I considered both the task of predicting whether students applied to school in a particular athletic conference and also whether they were accepted, given that they applied; the latter is mainly a control to gauge the effectiveness of the first. I began with a straightforward bag-of-words representation using monograms, digrams, and trigrams of the input text. I triedwith and without tf-idf weighting to control for the influence of words that appear frequently in general, Trigrams proved useful in capturing the names of certain clubs or organizations, such as 'Habitat for Humanity.' I do an 80-20 split of the collected data for training and validation purposes, and train using several classifiers: Naive Bayes and logistic regression. The conditional independence assumptions of Naive Bayes are particularly apt here, since applicants usually present their activities in a laundry list format (though often with extensive explanation).
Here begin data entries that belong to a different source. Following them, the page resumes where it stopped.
(* ===== verification/ConnectionFrame.v ===== *)
(** * What the operations of a connection preserve

    A relation between the worlds before and after is preserved by every operation of a
    connection when it holds for the few elementary changes that the operations make of: the
    clients of this file prove what their connections keep against the class [ConnPreserved]. *)
From S2P Require Import Prelude Datatype Wire NetProto2 SessionBuffer BufferPool BufferList DoubleBuffer SendBuffer DataHandler2 EventHandler ConnBuffer Connection.
From Stdlib Require Import ZArith Lia.
From stdpp Require Import base option list gmap.
Local Open Scope Z_scope.

Definition cb_tag (b : JmyConnectionBuffer) : Z * JmyConnectionBufferState := (cb_id b, cb_state b).

(** Only the contents of buffers, the outstanding reads and sends, counters and times change. *)
Record same_conn {App} (w w' : World App) : Prop := mkSameConn {
  sc_id : c_id (w_conn w') = c_id (w_conn w);
  sc_type : conn_type_ (w_conn w') = conn_type_ (w_conn w);
  sc_state : state_ (w_conn w') = state_ (w_conn w);
  sc_handlers : data_handler_ (w_conn w') = data_handler_ (w_conn w) /\ event_handler_ (w_conn w') = event_handler_ (w_conn w);
  sc_buffer : cb_tag <$> buffer_ (w_conn w') = cb_tag <$> buffer_ (w_conn w);
  sc_connecting : sk_connecting (w_sock w') = sk_connecting (w_sock w);
}.

Class ConnPreserved {App} (R : World App -> World App -> Prop) : Prop := {
  cp_preorder : PreOrder R;
  cp_same : forall w w', same_conn w w' -> R w w';
  cp_disconnected : forall w, R w (set_conn (c_set_state JMY_CONN_STATE_DISCONNECTED) w);
  cp_disconnecting : forall w, state w = JMY_CONN_STATE_CONNECTED -> R w (set_conn (c_set_state JMY_CONN_STATE_DISCONNECTING) w);
  cp_accepted : forall w, ctype w = JMY_CONN_TYPE_PASSIVE -> R w (set_conn (c_set_state JMY_CONN_STATE_CONNECTED) w);
}.
#[export] Existing Instance cp_preorder.
Arguments cp_same {App R _}.

Definition handlers_preserve {App} (R : World App -> World App -> Prop) (handlers : JmyDataHandler2 (World App)) : Prop :=
  forall info w, R w (snd (handleMsg handlers info w)).
Definition events_preserve {App} (R : World App -> World App -> Prop) (events : JmyEventHandlerManager (World App)) : Prop :=
  forall i info w, R w (snd (eh_call events i info w)).

(** The two worlds differ in none of what [same_conn] lists, given what the buffer of the first one is. *)
Ltac same_conn_tac := apply cp_same; constructor; simpl; repeat match goal with H : buffer_ _ = _ |- _ => rewrite H; clear H end; done.

Section preserved.
Context {App : Type}.
Notation W := (World App).
Context (R : W -> W -> Prop) `{!ConnPreserved R}.
Variable handlers : JmyDataHandler2 W.
Variable events : JmyEventHandlerManager W.
Variable mgr : Z.
Variable garbage : Z -> list Z.
Hypothesis Hmsg : handlers_preserve R handlers.
Hypothesis Hev : events_preserve R events.

Lemma handle_event_preserves i l w r w' : handle_event events mgr i l w = Some (r, w') -> R w w'.
Proof using ConnPreserved0 Hev.
  unfold handle_event, onConnect, onDisconnect, onTick, onTimer, onEvent. intros E. apply bind_Some in E as ([] & _ & E).
  repeat case_match; try (injection E as E'; subst);
    try (match goal with H : eh_call events ?i ?f w = _ |- _ => by generalize (Hev i f w); rewrite H end).
  apply bind_Some in E as ([] & _ & E). injection E as E. cbn [ei_event_id] in E.
  match goal with H : eh_call events ?i ?f w = _ |- _ => by generalize (Hev i f w); rewrite H end.
Qed.

Lemma clear_buffer_preserves w : R w (clear_buffer w).
Proof using ConnPreserved0.
  unfold clear_buffer. destruct (buffer_ (w_conn w)) as [b|] eqn:E; [|reflexivity].
  unfold cb_clear. destruct db_clear. same_conn_tac.
Qed.

Lemma force_close_preserves reason w w' : force_close events mgr reason w = Some w' -> R w w'.
Proof using ConnPreserved0 Hev.
  unfold force_close. case_bool_decide; [intros [= ->]; reflexivity|]. intros E. apply bind_Some in E as ([r w1] & E & [= <-]).
  apply handle_event_preserves in E. etrans; [|exact E].
  transitivity (sock_close w); [same_conn_tac|]. etrans; [apply clear_buffer_preserves|].
  etrans; [apply cp_disconnected|]. same_conn_tac.
Qed.

Lemma on_send_buffer_preserves fd fl w r w' : on_send_buffer fd fl w = Some (r, w') -> R w w'.
Proof using ConnPreserved0.
  unfold on_send_buffer. destruct (buffer_ (w_conn w)) as [b|] eqn:Eb; [|done]. cbn [mbind option_bind].
  intros E. apply bind_Some in E as ([] & _ & E). destruct (use_send_list b); cbn [negb] in E;
    apply bind_Some in E as ([r1 x] & _ & [= <- <-]); same_conn_tac.
Qed.

Lemma start_recv_preserves w : R w (start_recv w).
Proof using ConnPreserved0.
  unfold start_recv. destruct (_ && _); [reflexivity|]. destruct (_ || _); [reflexivity|].
  assert (Hp : R w (push_read rd_head w)) by same_conn_tac. destruct (bool_decide (ctype (push_read rd_head w) = JMY_CONN_TYPE_PASSIVE)) eqn:E; cbn [andb]; [|exact Hp].
  destruct (negb _); [|exact Hp]. etrans; [exact Hp|]. apply cp_accepted. by apply bool_decide_eq_true in E.
Qed.

Lemma neg_or_preserves w ret x r w' : R w (snd x) -> neg_or ret x = (r, w') -> R w w'.
Proof using. unfold neg_or. destruct (_ <? 0); by intros Hx [= _ <-]. Qed.

Lemma on_disconnect_preserves w r w' : conn_on_disconnect garbage w = Some (r, w') -> R w w'.
Proof using ConnPreserved0.
  unfold conn_on_disconnect, sendDisconnectAck. case_bool_decide; [intros [= _ ->]; reflexivity|].
  intros E. apply bind_Some in E as ([r1 w1] & E & E1). apply on_send_buffer_preserves in E.
  injection E1 as E1. by eapply neg_or_preserves in E1.
Qed.

Lemma on_disconnect_ack_preserves w r w' : conn_on_disconnect_ack events mgr w = Some (r, w') -> R w w'.
Proof using ConnPreserved0 Hev.
  unfold conn_on_disconnect_ack. destruct (negb _); [intros [= _ ->]; reflexivity|].
  intros E. apply bind_Some in E as (w1 & E & [= _ <-]). by apply force_close_preserves in E.
Qed.

Lemma handle_packet_type_preserves ty w r w' : handle_packet_type events mgr garbage ty w = Some (r, w') -> R w w'.
Proof using ConnPreserved0 Hev.
  unfold handle_packet_type, conn_on_heartbeat. repeat case_match; intros E;
    try (injection E as _ <-; reflexivity); apply bind_Some in E as ([r1 w1] & E & [= _ <-]).
  - by apply on_disconnect_preserves in E.
  - by apply on_disconnect_ack_preserves in E.
Qed.

Lemma read_completes_preserves res w w' : read_completes events mgr garbage res w = Some w' -> R w w'.
Proof using ConnPreserved0 Hev.
  unfold read_completes. intros E. apply bind_Some in E as ([r w1] & Ep & E).
  assert (Hp : R w w1) by (unfold pop_read in Ep; destruct (sk_reads _); [done|injection Ep as _ <-; same_conn_tac]).
  etrans; [exact Hp|]. destruct res as [bytes|]; [|by apply force_close_preserves in E]. destruct r as [|ty n].
  - unfold on_head in E. destruct (negb _); [by apply force_close_preserves in E|].
    apply bind_Some in E as ([[ty len]|] & _ & E); [|by apply force_close_preserves in E].
    apply bind_Some in E as ([r w2] & E2 & E). apply handle_packet_type_preserves in E2. etrans; [exact E2|].
    destruct (r =? 0); injection E as <-; [apply start_recv_preserves|same_conn_tac].
  - unfold on_body in E. destruct (negb _); [by apply force_close_preserves in E|].
    destruct (buffer_ (w_conn w1)) as [b|] eqn:Eb; [|done]. cbn [mbind option_bind] in E.
    apply bind_Some in E as ([r l] & _ & [= <-]). etrans; [|apply start_recv_preserves]. same_conn_tac.
Qed.

Lemma list_send_preserves b w w' : buffer_list_send b w = Some w' -> R w w'.
Proof using ConnPreserved0. unfold buffer_list_send. intros E. apply bind_Some in E as (bytes & _ & [= <-]). same_conn_tac. Qed.

Lemma buffer_send_preserves b w w' : buffer_send b w = Some w' -> R w w'.
Proof using ConnPreserved0. unfold buffer_send. intros E. apply bind_Some in E as (bytes & _ & [= <-]). same_conn_tac. Qed.

Lemma send_completes_preserves res w w' : send_completes events mgr res w = Some w' -> R w w'.
Proof using ConnPreserved0 Hev.
  unfold send_completes. intros E. apply bind_Some in E as ([k w1] & Ep & E).
  assert (Hp : R w w1) by (unfold pop_send in Ep; destruct (sk_sends _); [done|injection Ep as _ <-; same_conn_tac]).
  etrans; [exact Hp|]. destruct k as [bytes|bytes].
  - unfold on_sent_buffer in E. destruct res as [n|]; [|by apply force_close_preserves in E].
    destruct (buffer_ (w_conn w1)) as [b|] eqn:Eb; [|done]. cbn [mbind option_bind] in E.
    destruct (0 <? n); [|injection E as <-; same_conn_tac]. destruct db_readLen as [r s].
    destruct (negb r); injection E as <-; same_conn_tac.
  - unfold on_sent_list in E. destruct res as [n|]; [|by apply force_close_preserves in E].
    destruct (buffer_ (w_conn w1)) as [b|] eqn:Eb; [|done]. cbn [mbind option_bind] in E.
    destruct bl_readLen as [r l]. destruct (_ || _).
    + injection E as <-. same_conn_tac.
    + apply list_send_preserves in E. etrans; [|exact E]. same_conn_tac.
Qed.

Lemma start_send_preserves w r w' : start_send w = Some (r, w') -> R w w'.
Proof using ConnPreserved0.
  unfold start_send. destruct (negb _); [intros [= _ ->]; reflexivity|]. destruct (sending_data_ _); [intros [= _ ->]; reflexivity|].
  destruct (buffer_ (w_conn w)) as [b|]; [|done]. cbn [mbind option_bind].
  destruct (_ =? 0); [intros [= _ ->]; reflexivity|]. intros E. apply bind_Some in E as (w1 & E & [= _ <-]).
  etrans; [|same_conn_tac].
  destruct (negb _); [apply buffer_send_preserves in E|apply list_send_preserves in E]; exact E.
Qed.

Lemma check_neg_preserves x r H w r' w' H' :
  (forall r1 w1, x = Some (r1, w1) -> R w w1) -> check_neg x r H = Some (r', w', H') -> R w w' /\ H' = H.
Proof using ConnPreserved0.
  intros Hx. unfold check_neg. intros E. apply bind_Some in E as ([r1 w1] & E & [= _ <- <-]). eauto.
Qed.

Lemma handleOne_preserves u buff id p w r w' H' :
  @handleOne W (connection_calls events mgr garbage) (dh2_set_unpack u handlers) buff id p w = Some (r, w', H') ->
  R w w' /\ exists u', H' = dh2_set_unpack u' handlers.
Proof using ConnPreserved0 Hmsg Hev.
  unfold handleOne. intros E. apply bind_Some in E as ([r1 d] & _ & E).
  assert (Hn : forall (x : Z * W * JmyDataHandler2 W), x = (x.1.1, w, dh2_set_unpack d (dh2_set_unpack u handlers)) ->
    Some x = Some (r, w', H') -> R w w' /\ exists u', H' = dh2_set_unpack u' handlers).
  { intros x Hx [= ->]. injection Hx as -> ->. split; [reflexivity|]. by exists d. }
  destruct (r1 <? 0); [by eapply Hn; [|exact E]|]. destruct (_ && _); [by eapply Hn; [|exact E]|].
  destruct (is_user_packet _).
  { pose proof (Hmsg (ud2_msg_info d) w) as Hk. rewrite handleMsg_unpack, handleMsg_unpack in E.
    destruct (handleMsg handlers (ud2_msg_info d) w) as [r2 w2]. injection E as _ <- <-. split; [done|]. by exists d. }
  assert (Hc : forall x, (forall r1 w1, x = Some (r1, w1) -> R w w1) ->
    check_neg x r1 (dh2_set_unpack d (dh2_set_unpack u handlers)) = Some (r, w', H') ->
    R w w' /\ exists u', H' = dh2_set_unpack u' handlers).
  { intros x Hx E'. destruct (check_neg_preserves _ _ _ _ _ _ _ Hx E') as [Hk ->]. split; [done|]. by exists d. }
  destruct (_ =? JMY_PACKET2_HEARTBEAT).
  { eapply Hc; [|exact E]. unfold handleHeartbeat. intros r2 w2. destruct mgr_get; intros [= _ <-]; reflexivity. }
  destruct (_ =? JMY_PACKET2_DISCONNECT).
  { eapply Hc; [|exact E]. unfold handleDisconnect. intros r2 w2. destruct mgr_get; [|intros [= _ <-]; reflexivity].
    cbn [connection_calls conn_handleDisconnect]. apply on_disconnect_preserves. }
  destruct (_ =? JMY_PACKET2_DISCONNECT_ACK); [|by eapply Hn; [|exact E]].
  eapply Hc; [|exact E]. unfold handleDisconnectAck. intros r2 w2. destruct mgr_get; [|intros [= _ <-]; reflexivity].
  cbn [connection_calls conn_handleDisconnectAck]. apply on_disconnect_ack_preserves.
Qed.

Lemma process_loop_preserves all bs id p count u w r w' H' :
  @process_loop W (connection_calls events mgr garbage) recv_of all bs id p count (dh2_set_unpack u handlers) w = Some (r, w', H') ->
  R w w'.
Proof using ConnPreserved0 Hmsg Hev.
  revert count u w. induction bs as [|b bs IH]; intros count u w; cbn [process_loop]; [intros [= _ <- _]; reflexivity|].
  intros E. apply bind_Some in E as ([[r1 w1] H1] & E1 & E). destruct (handleOne_preserves _ _ _ _ _ _ _ _ E1) as [Hk [u' ->]].
  destruct (r1 <? 0); [by injection E as _ <- _|]. apply bind_Some in E as ([] & _ & E). etrans; [exact Hk|]. by eapply IH.
Qed.

Lemma handle_recv_preserves w r w' : handle_recv handlers events mgr garbage w = Some (r, w') -> R w w'.
Proof using ConnPreserved0 Hmsg Hev.
  unfold handle_recv. intros E. apply bind_Some in E as ([] & _ & E).
  destruct (buffer_ (w_conn w)) as [b|] eqn:Eb; [|done]. cbn [mbind option_bind] in E.
  apply bind_Some in E as ([[r1 w1] H1] & E & [= _ <-]). unfold processData in E.
  apply bind_Some in E as ([[r2 w2] H2] & E2 & E). apply process_loop_preserves in E2.
  etrans; [exact E2|]. destruct (r2 <? 0); injection E as _ <- _; [same_conn_tac|].
  unfold set_recv. destruct (buffer_ (w_conn w2)) as [b2|] eqn:Eb2; same_conn_tac.
Qed.

Lemma run_preserves now w r w' : run handlers events mgr garbage now w = Some (r, w') -> R w w'.
Proof using ConnPreserved0 Hmsg Hev.
  unfold run. intros E. apply bind_Some in E as ([] & _ & E). apply bind_Some in E as (w1 & E1 & E).
  assert (Hk : R w w1).
  { destruct (hasTickHandler events); [|injection E1 as <-; reflexivity]. apply bind_Some in E1 as ([r1 w2] & E1 & [= <-]).
    apply handle_event_preserves in E1. etrans; [exact E1|same_conn_tac]. }
  etrans; [exact Hk|]. destruct (_ && _).
  { apply bind_Some in E as (w2 & E & [= _ <-]). by apply force_close_preserves in E. }
  destruct (negb _); [injection E as _ <-; reflexivity|]. apply bind_Some in E as ([r2 w2] & E2 & E).
  apply handle_recv_preserves in E2. etrans; [exact E2|]. destruct (r2 <? 0); [|by apply start_send_preserves in E].
  apply bind_Some in E as (w3 & E & [= _ <-]). by apply force_close_preserves in E.
Qed.

Lemma send_preserves msg_id data len w r w' : send garbage msg_id data len w = Some (r, w') -> R w w'.
Proof using ConnPreserved0.
  unfold send. destruct (negb _); [intros [= _ ->]; reflexivity|]. intros E. apply bind_Some in E as ([r1 w1] & E & E1).
  apply on_send_buffer_preserves in E. injection E1 as E1. by eapply neg_or_preserves in E1.
Qed.

Lemma on_send_buffer_state fd fl (w : W) r w' : on_send_buffer fd fl w = Some (r, w') -> state w' = state w.
Proof using.
  unfold on_send_buffer. destruct (buffer_ (w_conn w)); [|done]. cbn [mbind option_bind]. intros E.
  apply bind_Some in E as ([] & _ & E). destruct (negb _); apply bind_Some in E as ([r1 y] & _ & [= _ <-]); done.
Qed.

Lemma close_preserves now w w' : close garbage now w = Some w' -> R w w'.
Proof using ConnPreserved0.
  unfold close. destruct (bool_decide (state w = JMY_CONN_STATE_CONNECTED)) eqn:Hs; cbn [negb]; [|intros [= ->]; reflexivity].
  apply bool_decide_eq_true in Hs. intros E. apply bind_Some in E as ([r w1] & E & E1).
  unfold sendDisconnect in E. apply bind_Some in E as ([r1 w2] & E & E2). pose proof (on_send_buffer_state _ _ _ _ _ E) as Hs2.
  apply on_send_buffer_preserves in E. injection E2 as E2.
  assert (w1 = w2) as -> by (unfold neg_or in E2; destruct (_ <? 0); by injection E2 as _ <-).
  destruct (r <? 0); injection E1 as <-; [exact E|]. etrans; [exact E|].
  transitivity (set_conn (c_set_close_start now) w2); [same_conn_tac|]. apply cp_disconnecting. unfold state in *. simpl. congruence.
Qed.
End preserved.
Accuracy does not vary significantly when using different classifiers, although it is much better with the 'accepted' task than with the 'applied' task. Accuracy was higher for Ivy League 'accepted' predictions, showing that a persons' activities are relatively more useful for gaining acceptance there, and lower among Big-10 schools.

Although hypothesis testing shows that the predictions are better than chance, the 'accepted' prediction task is much more effective than the 'applied.' Nonetheless, the most informative features tell an interesting story, showing that in aggregate there are certain features that define the applicant pool of each group of schools. In particular, the words that most inform whether a person will apply an Ivy League school include 'founder' and 'intern,' which indicate career ambition, and also appear often in the . The words that best predict application to NESCAC schools include activities like 'debate' and 'art' Words that are highly predictive for 'accepted' don't show this kind of variety; the interests that are most useful for getting accepted seem to be so among all the schools considered.

Figure 1: Learning methods and accuracy

Method Accuracy (applied) Accuracy (accepted)
B .54 .76
Naive Bayes .54 .81
Naive Bayes w/ tf-df weighting .57 .85
Logistic Regression .52 .79

Figure 2: Examples of informative words (for applied)

NESCAC Ivy League Big-10
debate founder captain
volunteer intern founder
music lab club

Figure 3: Examples of informative words (for accepted)

NESCAC Ivy League Big-10
founder lab state
lab founder intern
intern intern hospital

Future Work

A similar analysis could extend to other groupings of schools - possibilities include a breakdown to individual schools, a comparison of different categories of schools (e.g., technical and liberal arts). Another sort of analysis might try to learn the semantics of different activities, grouping activities that are similar either in topic or in usefulness for gaining admission.